One day, after listening to a pregnancy podcast, she got a hunch about what might be wrong. Her symptoms aligned with preeclampsia, a life-threatening condition marked by high blood pressure that develops after 20 weeks of pregnancy and protein in the urine. It can lead to seizures, known as eclampsia.
She visited the emergency room, where a doctor dismissed her and said she had gestational hypertension, high blood pressure in pregnancy that is milder than preeclampsia but can turn into it. “I told the doctor ..
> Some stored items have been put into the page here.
(** A command line that [optparse] refuses, one with two arguments, and
    an index page without month links. *)
Lemma main_exit_witness :
  main Example.lib "usage" (ParserExit 2 []) Example.world0 =
    (Example.world0, ([], Exited 2)) /\
  length ["a"; "b"] <> 1 /\
  main Example.lib "usage: mailman_rss.py [options] <archive url>"
    (Parsed 25 "ascii" ["a"; "b"]) Example.world0 =
  (Example.world0,
   (["usage: mailman_rss.py [options] <archive url>"], Exited 1)) /\
  snd (main Example.lib "usage" (Parsed 25 "ascii" [Example.base])
         Example.world0) =
  ([no_months_message], Exited 1).
Proof.
  split; [| split; [discriminate | split]].
  - apply (main_exit_paths Example.lib "usage" (ParserExit 2 [])
             Example.world0). reflexivity.
  - destruct (main_exit_paths Example.lib
                "usage: mailman_rss.py [options] <archive url>"
                (Parsed 25 "ascii" ["a"; "b"]) Example.world0)
      as (_ & H & _).
    apply (H 25%Z "ascii" ["a"; "b"] eq_refl). discriminate.
  - destruct (main_exit_paths Example.lib "usage"
                (Parsed 25 "ascii" [Example.base]) Example.world0)
      as (_ & _ & H & _).
    destruct (H 25%Z "ascii" Example.base
                (fetched_more [Example.base] Example.world0)
                {| archive_url := Example.base;
                   _soup := Tag "[document]" [] [] |}
                eq_refl eq_refl eq_refl) as (-> & _).
    reflexivity.
Defined.

Lemma printrss_item_count
    (lib : Library) (archive : MailmanArchive) (mails : list Message) :
  count_line "<item>" (lines (printrss lib archive mails)) <= length mails /\
  (is_ok (outcome (printrss lib archive mails)) = true ->
   count_line "<item>" (lines (printrss lib archive mails)) = length mails).
Proof.
  rewrite printrss_parts. cbn [lines outcome fst snd].
  assert (Hh : count_line "<item>" (lines (print_channel_head archive)) = 0)
    by (apply count_line_plain; [simpl; tauto | apply channel_head_plain]).
  destruct (mail_loop_items lib archive false mails) as (Hout & Hcnt).
  destruct (items_frame lib archive mails) as (_ & H2 & H3 & _).
  cbn zeta in H2, H3.
  rewrite count_line_app, Hh.
  destruct (outcome (print_channel_head archive)) as [[] | e]; cbn [is_ok].
  - rewrite count_line_app, Hcnt, Hout by (simpl; tauto).
    destruct (outcome (for_each (print_item lib archive) mails))
      as [[] | e']; cbn [is_ok] in *.
    + change (count_line "<item>" ["</channel>"; "</rss>"]) with 0.
      specialize (H3 eq_refl). split; intros; lia.
    + change (count_line "<item>" []) with 0. split; [lia | discriminate].
  - change (count_line "<item>" []) with 0. split; [cbn; lia | discriminate].
Qed.

(** X17.  End to end: when the command line is parsed with one argument,
    the archive opens, its index lists months and these load, [main] with
    [count >= 0] never leaves through [sys.exit]; the feed it writes holds
    at most [min(count, number of messages)] items, and exactly that many
    when it returns. *)
Theorem main_feed_size
    (lib : Library) (help : string) (count : Z) (encoding url : string)
    (w w1 : World) (archive : MailmanArchive) (loaded : list (list Message)) :
  MailmanArchive_init lib url w = (w1, Ok archive) ->
  get_month_archives archive <> [] ->
  map_result (month_of lib encoding) (get_month_archives archive) = Ok loaded ->
  (0 <= count)%Z ->
  let run := main lib help (Parsed count encoding [url]) w in
  (forall code, snd (snd run) <> Exited code) /\
  count_line "<item>" (fst (snd run)) <=
    Nat.min (Z.to_nat count) (length (concat loaded)) /\
  (snd (snd run) = Returned ->
   count_line "<item>" (fst (snd run)) =
     Nat.min (Z.to_nat count) (length (concat loaded))).
Proof.
  intros Hinit Hne Hl Hc. cbn zeta. unfold main. rewrite Hinit.
  destruct (get_month_archives archive) as [| m months] eqn:Hm;
    [congruence |].
  destruct (select_mails_spec lib encoding count (m :: months) loaded w1 Hl)
    as (k & Heq & _ & _ & _ & _ & Htrim).
  rewrite Heq, (Htrim Hc). cbn [fst snd].
  set (mails := take (Z.to_nat count) (newest_first loaded)).
  assert (Hlen : length mails =
                 Nat.min (Z.to_nat count) (length (concat loaded)))
    by (unfold mails; now rewrite length_take, newest_first_length).
  destruct (printrss_item_count lib archive mails) as (Hle & Heq').
  rewrite <- Hlen. split; [| split].
  - intros code. now destruct (outcome (printrss lib archive mails)).
  - exact Hle.
  - destruct (outcome (printrss lib archive mails)) as [[] | e];
      [intros _; now apply Heq' | discriminate].
Qed.

Lemma main_feed_size_witness :
  map_result (month_of listing_lib "ascii")
    [Example.month1; Example.month2] =
    Ok [[Example.titled "a"; Example.titled "b"; Example.titled "c"];
        [Example.titled "d"; Example.titled "e"]] /\
  snd (snd (main listing_lib "usage"
              (Parsed 4 "ascii" ["http://lists.example.org/pipermail/dev"])
              Example.world0)) =
    Returned /\
  count_line "<item>"
    (fst (snd (main listing_lib "usage"
                 (Parsed 4 "ascii" ["http://lists.example.org/pipermail/dev"])
                 Example.world0))) =
    4.
Proof.
  split; [reflexivity |]. split; [reflexivity |].
  apply (main_feed_size listing_lib "usage" 4 "ascii"
           "http://lists.example.org/pipermail/dev" Example.world0
           (fetched_more [Example.base] Example.world0)
           {| archive_url := Example.base;
              _soup := index_page "Dev list"
                         ["2020-April.txt"; "2020-March.txt.gz";
                          "listinfo.html"] |}
           [[Example.titled "a"; Example.titled "b"; Example.titled "c"];
            [Example.titled "d"; Example.titled "e"]]);
    try reflexivity; [discriminate | lia].
Defined.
. that I was seeing stars in my vision, and his answer to that was that we all see stars sometimes,” she recalls. “I had that leg swelling that was really severe, and he said that it’s July, and all women who are pregnant have some kind of leg swelling.
” Orr visited the emergency room four more times, with doctors downplaying her symptoms each time. Finally, at an OB-GYN appointment, she asked to see a maternal-fetal medicine specialist because she was worried about her risk of seizure.